Proteins that cannot be rescued by refolding are targeted for degradation through ER-associated degradation (ERAD). In this process, aberrant proteins are extracted from the ER and retrotranslocated through Sec61 into the cytosol, where they are ubiquitinated and degraded by the proteasome. This bidirectional function is regulated by accessory proteins such as Derlin-1 and Hrd1, which help identify misfolded substrates and recruit them to Sec61 for export.

Inhibition Mechanisms

Targeting Sec61 for inhibition has become an area of interest in both research and therapeutic development. Small molecules like cotransin and apratoxin A interfere with distinct stages of the translocation process. Cotransin selectively blocks the translocation of specific substrates, while apratoxin A prevents co-translational translocation altogether, depleting secretory and membrane proteins.

Structural studies reveal how inhibitors engage Sec61 to disrupt its activity. Cryo-electron microscopy shows apratoxin A stabilizing a closed Sec61 conformation, preventing ribosome docking and polypeptide passage. Cotransin appears to interfere with lateral gate dynamics, selectively hindering certain substrates from integrating into the membrane. This mechanistic diversity suggests Sec61 inhibitors could be tailored for therapeutic applications.

Links to Cellular Disorders

Disruptions in Sec61 function are linked to disorders involving protein misfolding and trafficking defects. Mutations or dysregulation of Sec61 can cause misprocessed protein accumulation, triggering ER stress and maladaptive responses. This is evident in congenital disorders like Sec61-related autosomal dominant tubulointerstitial kidney disease (ADTKD-Sec61A1), where defective protein transport in renal epithelial cells leads to progressive kidney failure. Similar mutations are associated with immune deficiencies, where impaired translocation of antigen-presenting proteins compromises cellular defense mechanisms.

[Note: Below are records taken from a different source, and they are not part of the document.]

(** [strconv.Atoi] and [strconv.ParseInt(s, 10, 64)] on a 64-bit platform:
    an optional sign and at least one decimal digit, in range; [None] is an
    error. *)
Definition Atoi (s : string) : option Z :=
  let '(neg, digits) :=
    match s with
    | String a s' =>
        if Ascii.eqb a "-" then (true, s')
        else if Ascii.eqb a "+" then (false, s')
        else (false, s)
    | EmptyString => (false, s)
    end in
  if isEmpty digits then None else
  match digits_val digits 0 with
  | None => None
  | Some v => let z := if neg then (- v)%Z else v in
              if in_int64 z then Some z else None
  end.

(** [strconv.Itoa]. *)
Definition digit_char (d : Z) : ascii := ascii_of_N (Z.to_N (d + 48)).
Fixpoint itoa_aux (fuel : nat) (z : Z) (acc : string) : string :=
  match fuel with
  | O => acc
  | S f => let acc' := String (digit_char (z mod 10)) acc in
           if (z / 10 =? 0)%Z then acc' else itoa_aux f (z / 10) acc'
  end.
(** 20 digits are enough for a 64-bit integer. *)
Definition Itoa (z : Z) : string :=
  if (z <? 0)%Z then String "-" (itoa_aux 20 (- z) EmptyString) else itoa_aux 20 z EmptyString.

(** [strconv.ParseBool]. *)
Definition ParseBool (s : string) : option bool :=
  if existsb (String.eqb s) ["1"; "t"; "T"; "true"; "TRUE"; "True"] then Some true
  else if existsb (String.eqb s) ["0"; "f"; "F"; "false"; "FALSE"; "False"] then Some false
  else None.

Definition FormatBool (b : bool) : string := if b then "true" else "false".

(** ** Scanning lines *)

Definition dropCR (s : string) : string := TrimSuffix s (chr CR).

(** The lines of a text as [bufio.ScanLines] cuts them, their ends still on: a
    final newline does not open another line. *)
Definition raw_lines (text : string) : list string :=
  let segs := Split text LF in
  match last segs with
  | Some "" => List.removelast segs
  | _ => segs
  end.

(** What a [bufio.Scanner] delivers that accepts lines of at most [longest]
    bytes; [None] when a line is longer. *)
Definition scan_limit (longest : nat) (text : string) : option (list string) :=
  if existsb (fun l => (longest <? String.length l)%nat) (raw_lines text) then None
  else Some (dropCR <$> raw_lines text).

(** ** Lemmas *)

Lemma sapp_nil_r s : s +:+ "" = s.
Proof. induction s as [|a s IH]; simpl; [done|]. by rewrite IH. Qed.

Lemma sapp_assoc (s t u : string) : (s +:+ t) +:+ u = s +:+ (t +:+ u).
Proof. induction s as [|a s IH]; simpl; [done|]. by rewrite IH. Qed.

Lemma slength_app s t : String.length (s +:+ t) = (String.length s + String.length t)%nat.
Proof. induction s as [|a s IH]; simpl; [done|]. by rewrite IH. Qed.

Lemma sapp_inv_head (s t u : string) : s +:+ t = s +:+ u -> t = u.
Proof. induction s as [|a s IH]; simpl; [done|]. intros [= H]. auto. Qed.

Lemma stake_sdrop n s : stake n s +:+ sdrop n s = s.
Proof. revert s. induction n as [|n IH]; intros [|a s]; simpl; [done..|]. by rewrite IH. Qed.

Lemma slength_sdrop n s : String.length (sdrop n s) = (String.length s - n)%nat.
Proof. revert s. induction n as [|n IH]; intros [|a s]; simpl; try done. Qed.

Lemma slength_stake n s : String.length (stake n s) = Nat.min n (String.length s).
Proof. revert s. induction n as [|n IH]; intros [|a s]; simpl; try done. by rewrite IH. Qed.

Lemma stake_app s t : stake (String.length s) (s +:+ t) = s.
Proof. induction s as [|a s IH]; simpl; [by destruct t|]. by rewrite IH. Qed.

Lemma sdrop_app s t : sdrop (String.length s) (s +:+ t) = t.
Proof. induction s as [|a s IH]; simpl; [by destruct t|]. done. Qed.

Lemma sdrop_app_plus s t n : sdrop (String.length s + n) (s +:+ t) = sdrop n t.
Proof. induction s as [|a s IH]; simpl; done. Qed.

Lemma isEmpty_true s : isEmpty s = true <-> s = "".
Proof. by destruct s. Qed.
Lemma isEmpty_false s : isEmpty s = false <-> s <> "".
Proof. by destruct s. Qed.

Lemma HasPrefix_spec s p : HasPrefix s p = true <-> exists t, s = p +:+ t.
Proof.
  revert s. induction p as [|b p IH]; intros s.
  - split; [by exists s|by destruct s].
  - destruct s as [|a s]; [split; [done|by intros []]|].
    simpl. rewrite andb_true_iff, Ascii.eqb_eq, IH. split.
    + intros [-> [t ->]]. eauto.
    + intros [t [= -> ->]]. eauto.
Qed.

Lemma HasPrefix_nil s : HasPrefix s "" = true.
Proof. by destruct s. Qed.

Lemma HasPrefix_app s t : HasPrefix (s +:+ t) s = true.
Proof. apply HasPrefix_spec. eauto. Qed.

Lemma HasSuffix_spec s p : HasSuffix s p = true <-> exists t, s = t +:+ p.
Proof.
  unfold HasSuffix. rewrite andb_true_iff, Nat.leb_le, String.eqb_eq. split.
  - intros [_ <-]. exists (stake (String.length s - String.length p) s).
    by rewrite stake_sdrop.
  - intros [t ->]. rewrite slength_app.
    replace (String.length t + String.length p - String.length p)%nat with (String.length t) by lia.
    rewrite sdrop_app. split; [lia|done].
Qed.

Lemma Index_Some s sub i :
  Index s sub = Some i -> exists a b, s = a +:+ sub +:+ b /\ String.length a = i.
Proof.
  revert i. induction s as [|c s IH]; intros i; simpl.
  - destruct sub; simpl; [|done]. intros [= <-]. by exists "", "".
  - case_if.
    + intros [= <-]. apply HasPrefix_spec in Hif as [b Hb]. exists "", b. done.
    + destruct (Index s sub) as [j|]; simpl; [|done]. intros [= <-].
      destruct (IH j eq_refl) as (a & b & -> & <-). by exists (String c a), b.
Qed.

Lemma Index_None_app s sub a b : Index s sub = None -> s <> a +:+ sub +:+ b.
Proof.
  revert a. induction s as [|c s IH]; intros a; simpl.
  - destruct sub as [|x sub]; simpl; [done|]. intros _. by destruct a.
  - case_if; [done|]. destruct (Index s sub) eqn:E; [done|]. intros _ Heq.
    destruct a as [|y a].
    + assert (HasPrefix (String c s) sub = true) by (apply HasPrefix_spec; eauto). congruence.
    + injection Heq as -> Heq. by eapply IH.
Qed.

Lemma Contains_spec s sub : Contains s sub = true <-> exists a b, s = a +:+ sub +:+ b.
Proof.
  unfold Contains. destruct (Index s sub) as [i|] eqn:E; split; try done.
  - intros _. apply Index_Some in E as (a & b & ? & _). eauto.
  - intros (a & b & ->). by eapply Index_None_app in E.
Qed.

Lemma sforall_app p s t : sforall p (s +:+ t) = sforall p s && sforall p t.
Proof. induction s as [|a s IH]; simpl; [done|]. by rewrite IH, andb_assoc. Qed.

Lemma sforall_impl (p q : ascii -> bool) s :
  (forall a, p a = true -> q a = true) -> sforall p s = true -> sforall q s = true.
Proof.
  intros Hpq. induction s as [|a s IH]; simpl; [done|].
  rewrite !andb_true_iff. intros [? ?]. auto.
Qed.

Lemma sforall_and p q s : sforall (fun a => p a && q a) s = sforall p s && sforall q s.
Proof. induction s as [|a s IH]; simpl; [done|]. rewrite IH. destruct (p a), (q a), (sforall p s); done. Qed.

Lemma srev_app_spec s acc : srev_app s acc = srev s +:+ acc.
Proof.
  unfold srev. revert acc. induction s as [|a s IH]; intros acc; simpl; [done|].
  rewrite (IH (String a acc)), (IH (String a "")), sapp_assoc. done.
Qed.

Lemma srev_cons a s : srev (String a s) = srev s +:+ chr a.
Proof. unfold srev. simpl. by rewrite srev_app_spec. Qed.

Lemma sforall_srev p s : sforall p (srev s) = sforall p s.
Proof.
  induction s as [|a s IH]; [done|].
  rewrite srev_cons, sforall_app, IH. simpl. rewrite andb_true_r. apply andb_comm.
Qed.

Lemma sforall_stake p n s : sforall p s = true -> sforall p (stake n s) = true.
Proof.
  revert s. induction n as [|n IH]; intros [|a s]; simpl; try done.
  rewrite !andb_true_iff. intros [? ?]. auto.
Qed.

Lemma sforall_sdrop p n s : sforall p s = true -> sforall p (sdrop n s) = true.
Proof.
  revert s. induction n as [|n IH]; intros [|a s]; simpl; try done.
  rewrite andb_true_iff. intros [? ?]. auto.
Qed.

Lemma sforall_trim_front p len s k : sforall p s = true -> sforall p (trim_front len s k) = true.
Proof.
  revert k. induction s as [|a s IH]; intros k; simpl; [done|].
  rewrite andb_true_iff. intros [Ha Hs]. destruct k; [|by apply IH].
  destruct (len _); [|by apply IH]. simpl. by rewrite Ha, Hs.
Qed.

(** Trimming keeps a property of all bytes. *)
Lemma sforall_TrimSpace p s : sforall p s = true -> sforall p (TrimSpace s) = true.
Proof.
  intros Hs. unfold TrimSpace, TrimRightSpace, TrimLeftSpace.
  rewrite sforall_srev. apply sforall_trim_front. rewrite sforall_srev. by apply sforall_trim_front.
Qed.

Lemma sforall_Trim p s c : sforall p s = true -> sforall p (Trim s c) = true.
Proof.
  intros Hs. unfold Trim, TrimRight, TrimLeft.
  rewrite sforall_srev. apply sforall_trim_front. rewrite sforall_srev. by apply sforall_trim_front.
Qed.

Lemma ToLower_app s t : ToLower (s +:+ t) = ToLower s +:+ ToLower t.
Proof. unfold ToLower. induction s as [|a s IH]; simpl; [done|]. by rewrite IH. Qed.

Lemma lower_byte_idem a : lower_byte (lower_byte a) = lower_byte a.
Proof. by destruct a as [[] [] [] [] [] [] [] []]. Qed.

Lemma ToLower_idem s : ToLower (ToLower s) = ToLower s.
Proof. unfold ToLower. induction s as [|a s IH]; simpl; [done|]. by rewrite IH, lower_byte_idem. Qed.

Lemma slength_ToLower s : String.length (ToLower s) = String.length s.
Proof. unfold ToLower. induction s as [|a s IH]; simpl; [done|]. by rewrite IH. Qed.

(** The bytes of a string are all different from [a]. *)
Definition lacks (a : ascii) (s : string) : bool := sforall (fun b => negb (Ascii.eqb b a)) s.

Lemma lacks_ReplaceAll_aux a s new k :
  lacks a new = true -> lacks a (ReplaceAll_aux s (chr a) new k) = true.
Proof.
  intros Hn. revert k. induction s as [|b s IH]; intros k; simpl; [done|].
  destruct k; [|apply IH]. case_if; simpl.
  - unfold lacks in *. rewrite sforall_app, Hn. apply IH.
  - unfold lacks in *. simpl. destruct (Ascii.eqb b a) eqn:E; [by destruct s; simpl in *|]. apply IH.
Qed.

(** [strings.ReplaceAll] of a byte removes it. *)
Lemma lacks_ReplaceAll a s new : lacks a new = true -> lacks a (ReplaceAll s (chr a) new) = true.
Proof. apply lacks_ReplaceAll_aux. Qed.

Lemma sforall_ReplaceAll_aux p s old new k :
  sforall p s = true -> sforall p new = true -> sforall p (ReplaceAll_aux s old new k) = true.
Proof.
  intros Hs Hn. revert k Hs. induction s as [|b s IH]; intros k; simpl; [done|].
  rewrite andb_true_iff. intros [Hb Hs]. destruct k; [|by apply IH].
  case_if; [by rewrite sforall_app, Hn, IH|]. simpl. by rewrite Hb, IH.
Qed.

Lemma sforall_ReplaceAll p s old new :
  sforall p s = true -> sforall p new = true -> sforall p (ReplaceAll s old new) = true.
Proof. apply sforall_ReplaceAll_aux. Qed.

(** Printable, non-blank ASCII: trimming leaves a string of such bytes as it is. *)
Definition visible (a : ascii) : bool := ((33 <=? code a) && (code a <=? 126))%N.

Lemma visible_not_ws a : visible a = true ->
  ascii_space a = false /\ (forall b, ws2 (code a) b = false) /\ (forall b c, ws3 (code a) b c = false).
Proof.
  unfold visible, ascii_space, ws2, ws3. rewrite andb_true_iff, !N.leb_le. intros [H1 H2].
  assert (Hk : forall k, (126 < k)%N -> (code a =? k)%N = false) by (intros; apply N.eqb_neq; lia).
  split_and!.
  - rewrite orb_false_iff, andb_false_iff, !N.leb_gt, N.eqb_neq. lia.
  - intros b. by rewrite Hk.
  - intros b c. by rewrite !Hk.
Qed.

Ltac not_ws Hx :=
  let Hs := fresh "Hs" in let H2 := fresh "H2" in let H3 := fresh "H3" in
  apply visible_not_ws in Hx as (Hs & H2 & H3); rewrite ?Hs, ?H2, ?H3.

Lemma ws_len_visible s : sforall visible s = true -> ws_len s = 0%nat /\ ws_len_rev s = 0%nat.
Proof.
  destruct s as [|a [|b [|c s]]]; simpl; rewrite ?andb_true_r, ?andb_true_iff; [done| | |].
  - intros Ha. by not_ws Ha.
  - intros [Ha Hb]. not_ws Ha. by not_ws Hb.
  - intros (Ha & Hb & Hc & _). not_ws Ha. not_ws Hb. by not_ws Hc.
Qed.

Lemma srev_app_app s t : srev (s +:+ t) = srev t +:+ srev s.
Proof.
  induction s as [|a s IH]; simpl.
  - by rewrite sapp_nil_r.
  - by rewrite !srev_cons, IH, sapp_assoc.
Qed.

Lemma srev_involutive s : srev (srev s) = s.
Proof. induction s as [|a s IH]; [done|]. by rewrite srev_cons, srev_app_app, IH. Qed.

Lemma trim_front_none len s : len s = 0%nat -> trim_front len s 0 = s.
Proof. destruct s; simpl; [done|]. by intros ->. Qed.

Lemma TrimSpace_visible s : sforall visible s = true -> TrimSpace s = s.
Proof.
  intros Hs. unfold TrimSpace, TrimRightSpace, TrimLeftSpace.
  rewrite (trim_front_none _ s) by (by apply ws_len_visible). rewrite trim_front_none.
  - apply srev_involutive.
  - apply ws_len_visible. by rewrite sforall_srev.
Qed.

(** A byte below 128 behind a string belongs to no white-space rune of it. *)
Lemma ws_ascii a b : (code a < 128)%N ->
  ws2 b (code a) = false /\ ws2 (code a) b = false
  /\ (forall c, ws3 b c (code a) = false /\ ws3 (code a) b c = false).
Proof.
  intros Ha. unfold ws2, ws3.
  assert (Hk : forall k, (128 <= k)%N -> (code a =? k)%N = false) by (intros; apply N.eqb_neq; lia).
  assert (Hl : (128 <=? code a)%N = false) by (apply N.leb_gt; lia).
  split_and!; [..|intros c; split]; rewrite ?Hk, ?Hl by done; simpl; rewrite ?andb_false_r; done.
Qed.

Lemma ws_len_snoc t a : (code a < 128)%N -> t <> "" ->
  ws_len (t +:+ chr a) = ws_len t /\ ws_len_rev (t +:+ chr a) = ws_len_rev t.
Proof.
  intros Ha Ht. destruct t as [|x [|y [|z t]]]; [done| | |done];
    destruct (ws_ascii a (code x) Ha) as (E1 & E2 & E3); simpl; rewrite ?E1, ?E2; try (by split).
  destruct (ws_ascii a (code y) Ha) as (_ & _ & E3'). destruct (E3 (code y)) as [-> _], (E3' (code x)) as [_ ->].
  by split.
Qed.

Lemma ws_len_le s : (ws_len s <= String.length s)%nat /\ (ws_len_rev s <= String.length s)%nat.
Proof. destruct s as [|a [|b [|c s]]]; simpl; repeat case_if; lia. Qed.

Sec61 dysfunction is also implicated in neurodegenerative diseases characterized by protein aggregation. In conditions such as amyotrophic lateral sclerosis (ALS) and Alzheimer’s disease, disruptions in ER protein homeostasis contribute to neuronal toxicity. Studies show Sec61 inhibition exacerbates ER stress, increasing misfolded protein burden and apoptosis. However, pharmacological modulation of Sec61 is being explored to limit the secretion of pathogenic proteins in diseases like multiple myeloma, where malignant cells rely on heightened secretory activity for survival. Sec61’s role in protein quality control underscores its broader relevance in cellular pathology, making it a potential therapeutic target.